Aim of the task |
From the entries below, retype only the lines from the one with "Ok eventType =>" through the one with "(USE_CLOUDINARY = true \/", exactly as written.

(Stored items)
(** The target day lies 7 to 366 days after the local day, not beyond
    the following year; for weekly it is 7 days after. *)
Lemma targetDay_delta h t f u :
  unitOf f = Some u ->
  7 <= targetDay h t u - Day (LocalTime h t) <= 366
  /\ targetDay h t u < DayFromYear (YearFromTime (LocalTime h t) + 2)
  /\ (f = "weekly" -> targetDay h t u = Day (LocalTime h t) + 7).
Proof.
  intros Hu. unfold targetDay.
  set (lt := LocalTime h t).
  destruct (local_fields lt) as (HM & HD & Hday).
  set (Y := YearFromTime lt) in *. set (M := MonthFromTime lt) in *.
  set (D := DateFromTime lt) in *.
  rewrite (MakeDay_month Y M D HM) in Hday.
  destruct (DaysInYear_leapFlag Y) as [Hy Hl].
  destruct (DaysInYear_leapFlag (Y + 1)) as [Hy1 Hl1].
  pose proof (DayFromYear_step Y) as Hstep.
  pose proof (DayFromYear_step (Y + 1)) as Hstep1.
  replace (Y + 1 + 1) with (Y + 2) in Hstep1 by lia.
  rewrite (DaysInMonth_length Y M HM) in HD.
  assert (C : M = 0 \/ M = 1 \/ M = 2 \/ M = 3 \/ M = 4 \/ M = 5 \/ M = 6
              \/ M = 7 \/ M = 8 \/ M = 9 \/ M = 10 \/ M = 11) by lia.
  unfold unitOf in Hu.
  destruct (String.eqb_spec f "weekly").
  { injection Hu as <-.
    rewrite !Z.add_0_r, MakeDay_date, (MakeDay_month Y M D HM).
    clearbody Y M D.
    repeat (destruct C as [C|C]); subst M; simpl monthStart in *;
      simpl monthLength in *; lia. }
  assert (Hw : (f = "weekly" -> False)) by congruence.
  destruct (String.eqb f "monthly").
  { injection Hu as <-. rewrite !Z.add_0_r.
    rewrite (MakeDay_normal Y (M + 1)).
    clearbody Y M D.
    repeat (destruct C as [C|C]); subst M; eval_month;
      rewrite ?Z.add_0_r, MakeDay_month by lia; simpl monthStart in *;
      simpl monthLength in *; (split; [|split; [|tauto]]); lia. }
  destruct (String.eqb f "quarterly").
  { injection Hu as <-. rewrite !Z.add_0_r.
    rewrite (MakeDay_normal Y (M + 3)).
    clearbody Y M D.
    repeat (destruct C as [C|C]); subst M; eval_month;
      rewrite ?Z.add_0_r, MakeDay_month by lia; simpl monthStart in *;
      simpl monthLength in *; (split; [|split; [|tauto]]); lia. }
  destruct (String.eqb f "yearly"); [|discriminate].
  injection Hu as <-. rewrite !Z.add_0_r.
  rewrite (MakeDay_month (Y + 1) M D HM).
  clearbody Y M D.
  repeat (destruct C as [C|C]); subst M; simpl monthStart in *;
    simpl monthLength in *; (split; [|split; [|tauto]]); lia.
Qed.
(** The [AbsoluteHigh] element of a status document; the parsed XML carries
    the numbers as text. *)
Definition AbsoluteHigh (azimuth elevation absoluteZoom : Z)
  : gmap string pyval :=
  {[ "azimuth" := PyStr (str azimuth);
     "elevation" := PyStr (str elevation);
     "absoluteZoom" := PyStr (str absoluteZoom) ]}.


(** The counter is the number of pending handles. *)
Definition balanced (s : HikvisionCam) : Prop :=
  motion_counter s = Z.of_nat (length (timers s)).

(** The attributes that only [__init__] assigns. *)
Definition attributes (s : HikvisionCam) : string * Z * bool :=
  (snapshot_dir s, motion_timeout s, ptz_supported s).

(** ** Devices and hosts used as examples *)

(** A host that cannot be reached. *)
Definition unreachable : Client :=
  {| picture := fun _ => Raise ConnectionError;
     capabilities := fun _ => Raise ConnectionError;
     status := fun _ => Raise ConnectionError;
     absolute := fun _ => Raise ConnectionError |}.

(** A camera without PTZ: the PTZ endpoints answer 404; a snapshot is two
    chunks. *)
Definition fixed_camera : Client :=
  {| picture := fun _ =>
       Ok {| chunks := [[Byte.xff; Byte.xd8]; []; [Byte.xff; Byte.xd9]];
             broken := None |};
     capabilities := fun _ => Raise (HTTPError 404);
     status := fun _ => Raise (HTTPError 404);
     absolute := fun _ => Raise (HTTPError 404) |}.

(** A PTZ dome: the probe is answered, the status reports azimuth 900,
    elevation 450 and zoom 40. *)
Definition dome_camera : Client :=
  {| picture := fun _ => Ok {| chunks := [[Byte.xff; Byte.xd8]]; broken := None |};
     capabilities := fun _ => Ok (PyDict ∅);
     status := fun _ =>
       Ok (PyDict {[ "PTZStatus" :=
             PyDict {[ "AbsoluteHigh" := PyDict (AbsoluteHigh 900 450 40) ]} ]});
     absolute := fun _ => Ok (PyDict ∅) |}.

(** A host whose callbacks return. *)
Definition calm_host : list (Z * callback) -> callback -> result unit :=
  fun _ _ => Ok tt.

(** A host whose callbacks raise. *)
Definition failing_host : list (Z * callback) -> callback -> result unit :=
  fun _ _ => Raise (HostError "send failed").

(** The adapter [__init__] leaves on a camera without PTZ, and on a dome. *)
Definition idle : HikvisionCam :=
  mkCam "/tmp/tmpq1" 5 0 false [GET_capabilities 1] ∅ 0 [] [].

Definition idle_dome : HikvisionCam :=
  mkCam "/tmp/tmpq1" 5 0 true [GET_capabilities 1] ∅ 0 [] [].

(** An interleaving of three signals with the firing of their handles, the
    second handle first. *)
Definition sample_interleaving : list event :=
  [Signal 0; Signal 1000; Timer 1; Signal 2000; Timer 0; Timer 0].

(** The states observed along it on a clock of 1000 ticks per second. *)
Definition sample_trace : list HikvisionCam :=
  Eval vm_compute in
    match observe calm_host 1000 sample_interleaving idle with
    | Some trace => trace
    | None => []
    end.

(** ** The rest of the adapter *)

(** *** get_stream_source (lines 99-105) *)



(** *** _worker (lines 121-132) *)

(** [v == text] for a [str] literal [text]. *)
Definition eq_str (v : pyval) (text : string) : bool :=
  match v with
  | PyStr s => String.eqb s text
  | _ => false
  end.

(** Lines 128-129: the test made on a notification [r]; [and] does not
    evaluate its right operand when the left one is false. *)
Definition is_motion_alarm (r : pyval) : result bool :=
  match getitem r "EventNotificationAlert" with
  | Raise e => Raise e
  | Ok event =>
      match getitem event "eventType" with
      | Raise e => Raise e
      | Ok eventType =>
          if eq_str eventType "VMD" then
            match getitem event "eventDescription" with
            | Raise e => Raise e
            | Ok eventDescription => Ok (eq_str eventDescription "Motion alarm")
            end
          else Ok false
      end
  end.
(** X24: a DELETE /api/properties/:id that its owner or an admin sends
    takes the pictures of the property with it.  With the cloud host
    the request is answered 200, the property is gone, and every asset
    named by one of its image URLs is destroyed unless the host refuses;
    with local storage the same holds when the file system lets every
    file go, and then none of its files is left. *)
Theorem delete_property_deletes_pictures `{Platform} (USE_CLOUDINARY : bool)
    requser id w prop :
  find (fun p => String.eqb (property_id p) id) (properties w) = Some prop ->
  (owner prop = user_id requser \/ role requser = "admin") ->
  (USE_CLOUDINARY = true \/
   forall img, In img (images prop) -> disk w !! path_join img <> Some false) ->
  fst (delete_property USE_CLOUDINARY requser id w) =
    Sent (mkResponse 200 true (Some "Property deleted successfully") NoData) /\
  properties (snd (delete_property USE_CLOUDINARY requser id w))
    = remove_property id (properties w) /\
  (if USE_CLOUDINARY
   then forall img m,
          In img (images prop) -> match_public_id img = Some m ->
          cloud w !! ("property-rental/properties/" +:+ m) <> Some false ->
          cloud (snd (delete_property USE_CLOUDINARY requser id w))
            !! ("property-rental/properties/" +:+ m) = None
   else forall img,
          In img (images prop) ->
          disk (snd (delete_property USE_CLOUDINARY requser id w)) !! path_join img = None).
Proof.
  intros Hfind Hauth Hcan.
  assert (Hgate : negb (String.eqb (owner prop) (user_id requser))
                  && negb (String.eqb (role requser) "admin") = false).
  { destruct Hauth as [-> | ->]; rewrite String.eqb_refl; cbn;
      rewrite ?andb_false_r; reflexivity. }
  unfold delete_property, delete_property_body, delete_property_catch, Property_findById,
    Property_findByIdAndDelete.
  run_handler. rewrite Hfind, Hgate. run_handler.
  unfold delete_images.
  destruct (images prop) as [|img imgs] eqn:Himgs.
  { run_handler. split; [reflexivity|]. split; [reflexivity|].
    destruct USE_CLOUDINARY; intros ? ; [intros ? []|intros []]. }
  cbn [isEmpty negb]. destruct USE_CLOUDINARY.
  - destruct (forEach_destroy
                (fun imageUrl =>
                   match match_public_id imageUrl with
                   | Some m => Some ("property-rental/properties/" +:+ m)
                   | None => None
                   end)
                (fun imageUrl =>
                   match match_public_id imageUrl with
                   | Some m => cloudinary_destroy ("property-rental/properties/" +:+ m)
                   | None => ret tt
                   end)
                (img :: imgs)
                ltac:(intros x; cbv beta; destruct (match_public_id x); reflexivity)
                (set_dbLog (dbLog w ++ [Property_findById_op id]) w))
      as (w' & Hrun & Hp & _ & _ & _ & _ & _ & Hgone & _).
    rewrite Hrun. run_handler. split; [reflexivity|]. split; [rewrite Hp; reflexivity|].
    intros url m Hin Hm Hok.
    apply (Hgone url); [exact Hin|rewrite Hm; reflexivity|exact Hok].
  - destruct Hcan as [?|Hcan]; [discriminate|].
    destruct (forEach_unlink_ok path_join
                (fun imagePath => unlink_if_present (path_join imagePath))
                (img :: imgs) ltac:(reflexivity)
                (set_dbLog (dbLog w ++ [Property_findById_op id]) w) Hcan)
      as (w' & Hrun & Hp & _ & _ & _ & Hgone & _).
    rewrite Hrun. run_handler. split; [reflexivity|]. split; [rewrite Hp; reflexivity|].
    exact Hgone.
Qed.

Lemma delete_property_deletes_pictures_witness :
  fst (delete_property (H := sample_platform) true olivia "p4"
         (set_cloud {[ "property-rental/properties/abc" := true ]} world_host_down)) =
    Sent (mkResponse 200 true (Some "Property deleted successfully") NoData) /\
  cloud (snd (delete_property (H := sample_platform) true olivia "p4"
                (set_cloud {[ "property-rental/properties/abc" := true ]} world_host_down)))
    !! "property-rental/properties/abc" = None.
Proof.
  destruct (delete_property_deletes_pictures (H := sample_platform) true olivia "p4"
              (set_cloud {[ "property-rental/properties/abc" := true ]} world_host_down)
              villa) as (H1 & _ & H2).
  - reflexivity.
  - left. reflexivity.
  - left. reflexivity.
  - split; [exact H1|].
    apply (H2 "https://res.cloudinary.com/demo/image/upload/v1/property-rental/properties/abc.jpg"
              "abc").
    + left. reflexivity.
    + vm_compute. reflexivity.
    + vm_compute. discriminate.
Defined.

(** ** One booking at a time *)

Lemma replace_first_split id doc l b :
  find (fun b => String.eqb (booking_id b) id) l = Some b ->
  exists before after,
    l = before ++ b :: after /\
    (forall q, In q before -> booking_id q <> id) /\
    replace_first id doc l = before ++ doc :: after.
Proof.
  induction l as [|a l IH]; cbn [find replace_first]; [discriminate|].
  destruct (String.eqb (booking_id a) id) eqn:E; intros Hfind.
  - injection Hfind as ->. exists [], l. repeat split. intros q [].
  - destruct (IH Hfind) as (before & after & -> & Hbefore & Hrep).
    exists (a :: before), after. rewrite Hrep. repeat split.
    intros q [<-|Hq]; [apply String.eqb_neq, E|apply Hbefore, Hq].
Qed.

Response below |
      | Ok eventType =>
          if eq_str eventType "VMD" then
            match getitem event "eventDescription" with
            | Raise e => Raise e
            | Ok eventDescription => Ok (eq_str eventDescription "Motion alarm")
            end
          else Ok false
      end
  end.
(** X24: a DELETE /api/properties/:id that its owner or an admin sends
    takes the pictures of the property with it.  With the cloud host
    the request is answered 200, the property is gone, and every asset
    named by one of its image URLs is destroyed unless the host refuses;
    with local storage the same holds when the file system lets every
    file go, and then none of its files is left. *)
Theorem delete_property_deletes_pictures `{Platform} (USE_CLOUDINARY : bool)
    requser id w prop :
  find (fun p => String.eqb (property_id p) id) (properties w) = Some prop ->
  (owner prop = user_id requser \/ role requser = "admin") ->
  (USE_CLOUDINARY = true \/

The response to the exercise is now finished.